FORMAS DE PARTICIPACION EN LA VIDA DE LA IGLESIA

28. Los fieles laicos, juntamente con los sacerdotes, religiosos y religiosas, constituyen el único Pueblo de Dios y Cuerpo de Cristo. El ser miembros de la Iglesia no suprime el hecho de que cada cristiano sea un ser "único e irrepetible", sino que garantiza y promueve el sentido más profundo de su unicidad e irrepetibilidad, en cuanto fuente de variedad y de riqueza para toda la Iglesia. En tal sentido, Dios llama a cada uno en Cristo por su nombre propio e inconfundible. El llamamiento del Señor: "Id también vosotros a mi viña", se dirige a cada uno personalmente; y entonces resuena de este modo en la conciencia: "¡en también tú a mi viña!".

De esta manera cada uno, en su unicidad e irrepetibilidad, con su ser y con su obrar, se pone al servicio del crecimiento de la comunión eclesial; así como, por otra parte, recibe personalmente y hace suya la riqueza común de toda la Iglesia. Esta es la "Comunión de los Santos" que profesamos en el Credo; el bien de todos se convierte en el bien de cada uno, y el bien de cada uno se convierte en el bien de todos. "En la Santa Iglesia -escribe ·Gregorio-Magno-SAN cada uno sostiene a los demás y los demás le sostienen a él"[103].
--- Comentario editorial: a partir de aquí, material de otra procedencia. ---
Definition main (argv : list string) (dk : disk) : startup * disk :=
  match parseArgs argv with
  | Thrown msg => (Crash msg, dk)
  | Value args =>
      if help args then (Usage, dk)
      else
        let root := path_resolve (cwd args) in
        match ensureTodoDirs dk with
        | (Throw e, dk') => (Crash (message e), dk')
        | (Ret _, dk') =>
            if port_accepted (port args)
            then (Serving (host args) (port args) root (open args), dk')
            else (BadPort (port args), dk')
        end
  end.

End Launcher.

(** The flags of [parseArgs] that read the next argument *)
Definition takes_value (a : string) : bool :=
  bool_decide (a ∈ ["--host"; "--port"; "-p"; "--cwd"; "-C"]).

(** The arguments [parseArgs] knows *)
Definition is_flag (a : string) : bool :=
  takes_value a || bool_decide (a ∈ ["--no-open"; "--open"; "--help"; "-h"]).

(** The scan of [rest] ends on a flag that reads the next argument and has
    none to read. *)
Fixpoint dangling (rest : list string) : bool :=
  match rest with
  | [] => false
  | a :: tl =>
      if takes_value a then
        match tl with
        | [] => true
        | v :: tl' => if truthy v then dangling tl' else dangling tl
        end
      else dangling tl
  end.

(** A reading of numbers for the examples: decimal numerals only as far as
    the examples need them *)
Definition sample_Number (s : string) : option Q :=
  if String.eqb s "8080" then Some 8080%Q
  else if String.eqb s "0" then Some 0%Q
  else if String.eqb s "3" then Some 3%Q
  else if String.eqb s "2.5" then Some 2.5%Q
  else None.

(** The names on the board, in either directory *)
Definition dir_names (dk : disk) (d : status) : gset string :=
  match get_dir dk d with
  | Some x => dom (entries x)
  | None => ∅
  end.

Definition board_names (dk : disk) : gset string :=
  dir_names dk pending ∪ dir_names dk done.

(** What is at the path of a managed directory, and for a directory its
    permissions: the place with the entries left out *)
Definition dir_mode (dk : disk) (d : status) : place :=
  match place_of dk d with
  | Directory x =>
      Directory {| listable := listable x; writable := writable x; entries := ∅ |}
  | p => p
  end.

(** The lane of a status in the answer of the list route *)
Definition lane_of (p : payload) (s : status) : list TodoItem :=
  match p, s with
  | Todos pending_items _, pending => pending_items
  | Todos _ done_items, done => done_items
  | _, _ => []
  end.
(** * Order-book simulator: book store, impact simulation and order ledger

    A shallow embedding of [src/app/page.js] and [src/hooks/useOrderBook.js].

    JavaScript numbers are modelled by [number]: NaN, the two infinities and
    the finite values, the latter carried by exact rationals.  Arithmetic on
    finite values is exact: binary64 rounding, overflow and underflow are not
    modelled, [parseFloat] reads a decimal exactly, and there is a single
    zero, taken as positive when it is a divisor.  Results are kept in
    lowest terms ([Qred]) so that concrete runs can be compared with [=].

    What is proved is chosen accordingly.  The figures of the concrete
    scenarios are replayed in binary64 with the kernel's floats.  The general
    statements are about the structure of the ledger and of the book, about
    comparisons, signs and order, and about which operations produce a
    figure; where a statement would fail on very large or very small inputs,
    it carries bounds or asks that the figures involved be finite.  Bounds
    that hold only for exact arithmetic (a filled percentage of at most 100,
    an average fill price within the prices walked) are not stated;
    [rounding_in_binary64] shows how rounding breaks them. *)

From Stdlib Require Import Floats.
From Stdlib Require Import QArith Qabs Qminmax ZArith List String Ascii Bool Lia.
From Stdlib Require Import Sorting.Sorted Sorting.Permutation Lqa.
Import ListNotations.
Formas personales de participación

Es absolutamente necesario que cada fiel laico tenga siempre una viva conciencia de ser un "miembro de la Iglesia", a quien se le ha confiado una tarea original, insustituible e indelegable, que debe llevar a cabo para el bien de todos. En esta perspectiva asume todo su significado la afirmación del Concilio sobre la absoluta necesidad del apostolado de cada persona singular: "El apostolado que cada uno debe realizar, y que fluye con abundancia de la fuente de una vida auténticamente cristiana (cf. Jn. 4, 14), es la forma primordial y la condición de todo el apostolado de los laicos, incluso del asociado, y nada puede sustituirlo. A este apostolado, siempre y en todas partes provechoso, y en ciertas circunstancias el único apto y posible, están llamados y obligados todos los laicos, cualquiera que sea su condición, aunque no tengan ocasión o posibilidad de colaborar en las asociaciones"[104].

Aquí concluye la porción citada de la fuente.